Instructions to follow:
Nothing outside the range is wanted. Repeat exactly the lines below from the one with "Redis.ttl := fun _" through the one with "(** A tournament".

[Data in this exercise Boundary: Start]

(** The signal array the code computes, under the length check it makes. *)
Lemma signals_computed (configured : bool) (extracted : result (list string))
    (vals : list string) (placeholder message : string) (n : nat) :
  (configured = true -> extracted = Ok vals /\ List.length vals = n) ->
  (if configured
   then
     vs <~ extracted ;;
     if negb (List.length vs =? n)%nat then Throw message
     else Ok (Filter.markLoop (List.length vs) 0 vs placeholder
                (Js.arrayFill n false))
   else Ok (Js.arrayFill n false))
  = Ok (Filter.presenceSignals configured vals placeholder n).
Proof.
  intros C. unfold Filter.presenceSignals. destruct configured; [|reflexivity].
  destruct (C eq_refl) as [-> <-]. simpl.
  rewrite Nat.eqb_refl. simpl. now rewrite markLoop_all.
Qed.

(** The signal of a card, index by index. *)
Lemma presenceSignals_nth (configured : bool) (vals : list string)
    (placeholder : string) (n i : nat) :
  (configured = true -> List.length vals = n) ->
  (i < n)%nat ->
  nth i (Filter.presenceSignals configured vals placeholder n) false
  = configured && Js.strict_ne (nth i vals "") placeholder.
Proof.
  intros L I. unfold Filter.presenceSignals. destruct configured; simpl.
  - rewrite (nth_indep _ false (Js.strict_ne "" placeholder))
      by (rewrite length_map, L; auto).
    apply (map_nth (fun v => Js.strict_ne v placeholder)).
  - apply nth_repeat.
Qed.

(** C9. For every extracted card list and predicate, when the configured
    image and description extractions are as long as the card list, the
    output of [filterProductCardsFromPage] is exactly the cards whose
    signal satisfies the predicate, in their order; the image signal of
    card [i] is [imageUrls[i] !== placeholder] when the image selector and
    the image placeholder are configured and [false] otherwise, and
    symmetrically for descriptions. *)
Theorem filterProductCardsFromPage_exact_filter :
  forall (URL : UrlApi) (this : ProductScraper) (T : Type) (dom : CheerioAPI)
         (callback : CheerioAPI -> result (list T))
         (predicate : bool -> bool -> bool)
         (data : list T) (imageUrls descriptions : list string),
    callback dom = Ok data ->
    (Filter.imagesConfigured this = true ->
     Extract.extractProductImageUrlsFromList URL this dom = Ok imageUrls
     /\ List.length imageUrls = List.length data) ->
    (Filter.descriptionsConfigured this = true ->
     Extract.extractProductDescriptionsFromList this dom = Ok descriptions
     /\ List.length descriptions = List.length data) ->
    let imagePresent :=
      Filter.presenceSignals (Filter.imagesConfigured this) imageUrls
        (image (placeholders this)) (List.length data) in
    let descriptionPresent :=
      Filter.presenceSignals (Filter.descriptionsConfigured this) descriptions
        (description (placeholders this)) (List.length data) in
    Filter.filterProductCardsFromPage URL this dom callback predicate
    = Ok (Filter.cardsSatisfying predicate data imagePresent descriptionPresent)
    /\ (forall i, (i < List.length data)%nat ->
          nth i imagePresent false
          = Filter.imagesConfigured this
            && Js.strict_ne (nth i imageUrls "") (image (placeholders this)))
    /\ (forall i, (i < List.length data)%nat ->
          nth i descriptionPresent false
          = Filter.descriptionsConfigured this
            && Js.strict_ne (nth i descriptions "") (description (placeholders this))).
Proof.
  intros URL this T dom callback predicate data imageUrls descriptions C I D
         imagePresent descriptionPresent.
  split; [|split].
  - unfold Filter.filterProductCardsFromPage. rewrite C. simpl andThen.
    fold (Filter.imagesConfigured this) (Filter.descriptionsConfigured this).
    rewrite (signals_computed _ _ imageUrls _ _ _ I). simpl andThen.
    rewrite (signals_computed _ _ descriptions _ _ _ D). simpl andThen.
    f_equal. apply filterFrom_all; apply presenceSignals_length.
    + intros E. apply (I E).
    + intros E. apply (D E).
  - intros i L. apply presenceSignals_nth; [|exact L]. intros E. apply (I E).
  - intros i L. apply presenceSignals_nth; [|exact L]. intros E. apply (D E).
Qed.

[Data in this exercise Boundary: End]
[Data in this exercise Boundary: Start]

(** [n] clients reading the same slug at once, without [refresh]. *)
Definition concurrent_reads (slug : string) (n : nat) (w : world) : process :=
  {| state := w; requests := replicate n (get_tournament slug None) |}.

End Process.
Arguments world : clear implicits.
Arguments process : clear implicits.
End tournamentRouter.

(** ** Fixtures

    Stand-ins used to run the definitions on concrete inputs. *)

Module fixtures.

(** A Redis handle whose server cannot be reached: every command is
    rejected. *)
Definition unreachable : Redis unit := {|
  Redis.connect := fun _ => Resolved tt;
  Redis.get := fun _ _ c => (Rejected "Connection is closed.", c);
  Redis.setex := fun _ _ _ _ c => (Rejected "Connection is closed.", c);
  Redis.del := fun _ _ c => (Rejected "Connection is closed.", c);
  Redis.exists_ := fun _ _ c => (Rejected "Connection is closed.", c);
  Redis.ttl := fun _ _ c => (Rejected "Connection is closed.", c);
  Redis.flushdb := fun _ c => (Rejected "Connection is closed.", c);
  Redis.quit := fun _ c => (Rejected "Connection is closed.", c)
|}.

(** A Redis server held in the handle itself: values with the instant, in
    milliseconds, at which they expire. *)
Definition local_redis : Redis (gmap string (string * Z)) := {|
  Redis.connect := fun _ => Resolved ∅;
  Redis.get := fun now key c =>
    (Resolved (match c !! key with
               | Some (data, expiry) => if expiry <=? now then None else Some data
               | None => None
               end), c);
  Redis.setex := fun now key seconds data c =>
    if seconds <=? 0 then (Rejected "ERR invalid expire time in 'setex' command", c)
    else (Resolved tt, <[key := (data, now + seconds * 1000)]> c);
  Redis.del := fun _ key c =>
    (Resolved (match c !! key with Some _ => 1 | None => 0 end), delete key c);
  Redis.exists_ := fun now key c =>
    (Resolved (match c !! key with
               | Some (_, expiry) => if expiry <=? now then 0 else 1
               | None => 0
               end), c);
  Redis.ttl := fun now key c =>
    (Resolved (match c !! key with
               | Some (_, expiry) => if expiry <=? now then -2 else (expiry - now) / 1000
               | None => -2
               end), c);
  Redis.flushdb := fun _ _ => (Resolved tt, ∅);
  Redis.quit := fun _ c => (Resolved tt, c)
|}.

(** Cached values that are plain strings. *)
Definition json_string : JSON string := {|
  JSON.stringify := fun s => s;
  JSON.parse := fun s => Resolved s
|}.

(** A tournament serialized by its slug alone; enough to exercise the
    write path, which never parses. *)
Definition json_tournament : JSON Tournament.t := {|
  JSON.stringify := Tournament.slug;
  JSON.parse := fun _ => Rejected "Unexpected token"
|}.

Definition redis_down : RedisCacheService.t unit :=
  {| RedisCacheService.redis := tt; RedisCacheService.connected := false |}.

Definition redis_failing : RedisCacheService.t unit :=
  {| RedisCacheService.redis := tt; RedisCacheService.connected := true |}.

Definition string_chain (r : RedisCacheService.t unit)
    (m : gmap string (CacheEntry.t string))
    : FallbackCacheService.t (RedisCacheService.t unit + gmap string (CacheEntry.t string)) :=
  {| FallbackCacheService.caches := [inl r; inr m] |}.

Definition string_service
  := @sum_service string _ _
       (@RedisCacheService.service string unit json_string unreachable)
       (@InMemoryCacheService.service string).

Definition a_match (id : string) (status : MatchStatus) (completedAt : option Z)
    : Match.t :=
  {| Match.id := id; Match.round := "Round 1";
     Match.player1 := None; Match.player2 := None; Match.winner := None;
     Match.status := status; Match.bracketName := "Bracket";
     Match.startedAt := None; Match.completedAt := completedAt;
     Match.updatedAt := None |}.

[Data in this exercise Boundary: End]

Answer box:
  Redis.ttl := fun _ _ c => (Rejected "Connection is closed.", c);
  Redis.flushdb := fun _ c => (Rejected "Connection is closed.", c);
  Redis.quit := fun _ c => (Rejected "Connection is closed.", c)
|}.

(** A Redis server held in the handle itself: values with the instant, in
    milliseconds, at which they expire. *)
Definition local_redis : Redis (gmap string (string * Z)) := {|
  Redis.connect := fun _ => Resolved ∅;
  Redis.get := fun now key c =>
    (Resolved (match c !! key with
               | Some (data, expiry) => if expiry <=? now then None else Some data
               | None => None
               end), c);
  Redis.setex := fun now key seconds data c =>
    if seconds <=? 0 then (Rejected "ERR invalid expire time in 'setex' command", c)
    else (Resolved tt, <[key := (data, now + seconds * 1000)]> c);
  Redis.del := fun _ key c =>
    (Resolved (match c !! key with Some _ => 1 | None => 0 end), delete key c);
  Redis.exists_ := fun now key c =>
    (Resolved (match c !! key with
               | Some (_, expiry) => if expiry <=? now then 0 else 1
               | None => 0
               end), c);
  Redis.ttl := fun now key c =>
    (Resolved (match c !! key with
               | Some (_, expiry) => if expiry <=? now then -2 else (expiry - now) / 1000
               | None => -2
               end), c);
  Redis.flushdb := fun _ _ => (Resolved tt, ∅);
  Redis.quit := fun _ c => (Resolved tt, c)
|}.

(** Cached values that are plain strings. *)
Definition json_string : JSON string := {|
  JSON.stringify := fun s => s;
  JSON.parse := fun s => Resolved s
|}.

(** A tournament serialized by its slug alone; enough to exercise the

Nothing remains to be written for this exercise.